From now on, we follow the be-tree logic, which goes as follow:
* Traverse the tree, using the scoring function to find which branch to use, and find the lowest possible node we can insert the expression into.
* If we found a node, insert. If the node is overflowing, begin the splitting process.
* If we haven't found a node, we will create a new cdir with the best attribute, using the scoring function, and insert. If the node is overflowing, begin the splitting process.Finally, the splitting process:
* If we are not at the top of a cdir, try to split the domain further if possible.

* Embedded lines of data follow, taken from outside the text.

Lemma set_default_if_empty_spec (k : string) (default : pyval) (d d' : dict) :
  set_default_if_empty k default d = Ret d' ->
  defaulted (dict_get d k) default (dict_get d' k)
  /\ forall k', String.eqb k k' = false -> dict_get d' k' = dict_get d k'.
Proof.
  unfold set_default_if_empty, defaulted.
  destruct (dict_get d k) as [v|] eqn:Hget.
  - destruct (py_truthy v) eqn:Ht; simpl.
    + destruct (py_len v) as [n|e] eqn:Hn; [|discriminate].
      pose proof (py_len_truthy v n Ht Hn) as Hpos.
      destruct (n =? 0) eqn:E; [lia|].
      intros H; injection H as <-. split; [|reflexivity].
      split; [assumption | exists n; split; [reflexivity | assumption]].
    + intros H; injection H as <-. rewrite dict_get_set, String.eqb_refl.
      split; [reflexivity|]. intros k' Hk. rewrite dict_get_set, Hk.
      reflexivity.
  - intros H; injection H as <-. rewrite dict_get_set, String.eqb_refl.
    split; [reflexivity|]. intros k' Hk. rewrite dict_get_set, Hk.
    reflexivity.
Qed.

Lemma finalize_record_dict (parsed : pyval) (url : string) (d : dict) :
  finalize_record parsed url = Ret d -> exists d0, parsed = PDict d0.
Proof.
  destruct parsed; simpl; try discriminate. intros _. eexists; reflexivity.
Qed.
(** * mev-inspect: swap reconstruction and arbitrage detection

    A shallow embedding of [mev_inspect/strategies/arbitrage.py] and the
    properties its specification states about it.

    Conventions of the embedding:
    - addresses, token addresses, transaction hashes and ABI names are
      strings; amounts are Python integers, hence [Z];
    - a Python [dict] is a [gmap], a Python [set] a [gset];
    - a Python call either returns, raises, or (for the [while True] loop of
      the detector) may run forever; [outcome] records which, the last one
      through a bound on the number of loop iterations. *)

From Stdlib Require Import ZArith Ascii String.
From stdpp Require Import base decidable option list sorting strings gmap.

(** * Outcomes of a Python call *)

Inductive exn : Type :=
  | RuntimeError (msg : string)
  | IndexError.

Inductive outcome (A : Type) : Type :=
  | Return (a : A)
  | Raise (e : exn)
  | OutOfFuel.

Arguments Return {A} a.
Arguments Raise {A} e.
Arguments OutOfFuel {A}.

#[global] Instance outcome_ret : MRet outcome := @Return.
#[global] Instance outcome_bind : MBind outcome := λ A B f m,
  match m with
  | Return a => f a
  | Raise e => Raise e
  | OutOfFuel => OutOfFuel
  end.

#[global] Instance exn_eq_dec : EqDecision exn.
Proof. solve_decision. Defined.

(** [l[i]] for a Python list, negative indices counting from the end;
    [None] stands for the [IndexError] of an index out of range. *)
Definition getitem {A} (l : list A) (i : Z) : option A :=
  let n := Z.of_nat (length l) in
  let j := if bool_decide (i < 0)%Z then (i + n)%Z else i in
  if bool_decide (0 ≤ j < n)%Z then l !! Z.to_nat j else None.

* If it's not possible, find the next highest ranked attribute, based on the score function
* Create a new pdir and try to move stuff in, continue splitting until satisfactory.
* If some nodes are overflowing but can't be split, we increase the capacity of the node.## Matching
When receiving an event to match, we start by sorting the integer and string lists for faster matching then start traversing the tree. After that we traverse the tree and extract all the expressions we will need to evaluate, the evaluation will come once we're done traversing the tree. To traverse the tree, we look for every pnode and see if our event contains the attribute or if the attribute can be undefined. Variables that can be undefined can causes a lot of useless evaluations.
Once we have extracted all the expressions, we have a few techniques to try to evaluate as few of these as possible:
* Short circuit: When an expression is inserted, we figure out if some attributes being undefined will make the expression pass or fail for sure. If this is the case, we just return that result. If not, we have to evaluate.
* Memoize: For each sub-expression we found present more than once, we will check if it has been evaluated already. If it has, we will return the previous result found for that sub-expression.At the end of this, we return a report with all the subscriptions id found to be true.
## Possible changes
* For cdir splitting, there was a bug in the original implementation. I went with searching both lchild AND rchild but we could go with middle + 1.## Implementation
* For variables that allow undefined, keep in mind that matching will always need to go down pnode's with those variables. Therefore, we rank them worse in the scoring part because they will cause a bunch of useless evaluations.
* Short-circuiting is at the sub level, not at the individual node level. When it's at the node level, it's actually slower.## TODO
* Float domain should allow a way to control the splitting of float values. Right now it splits like integers but that won't work well for values that have a small domain (eg -0.01 to 0.01). Use domain to find a good split
* betree_remove should remove useless preds from the memoize
* What if we wrote the lexers/parsers to have the set of possible attributes directly since we know them. While we never use the string attribute during runtime, it slows insertion.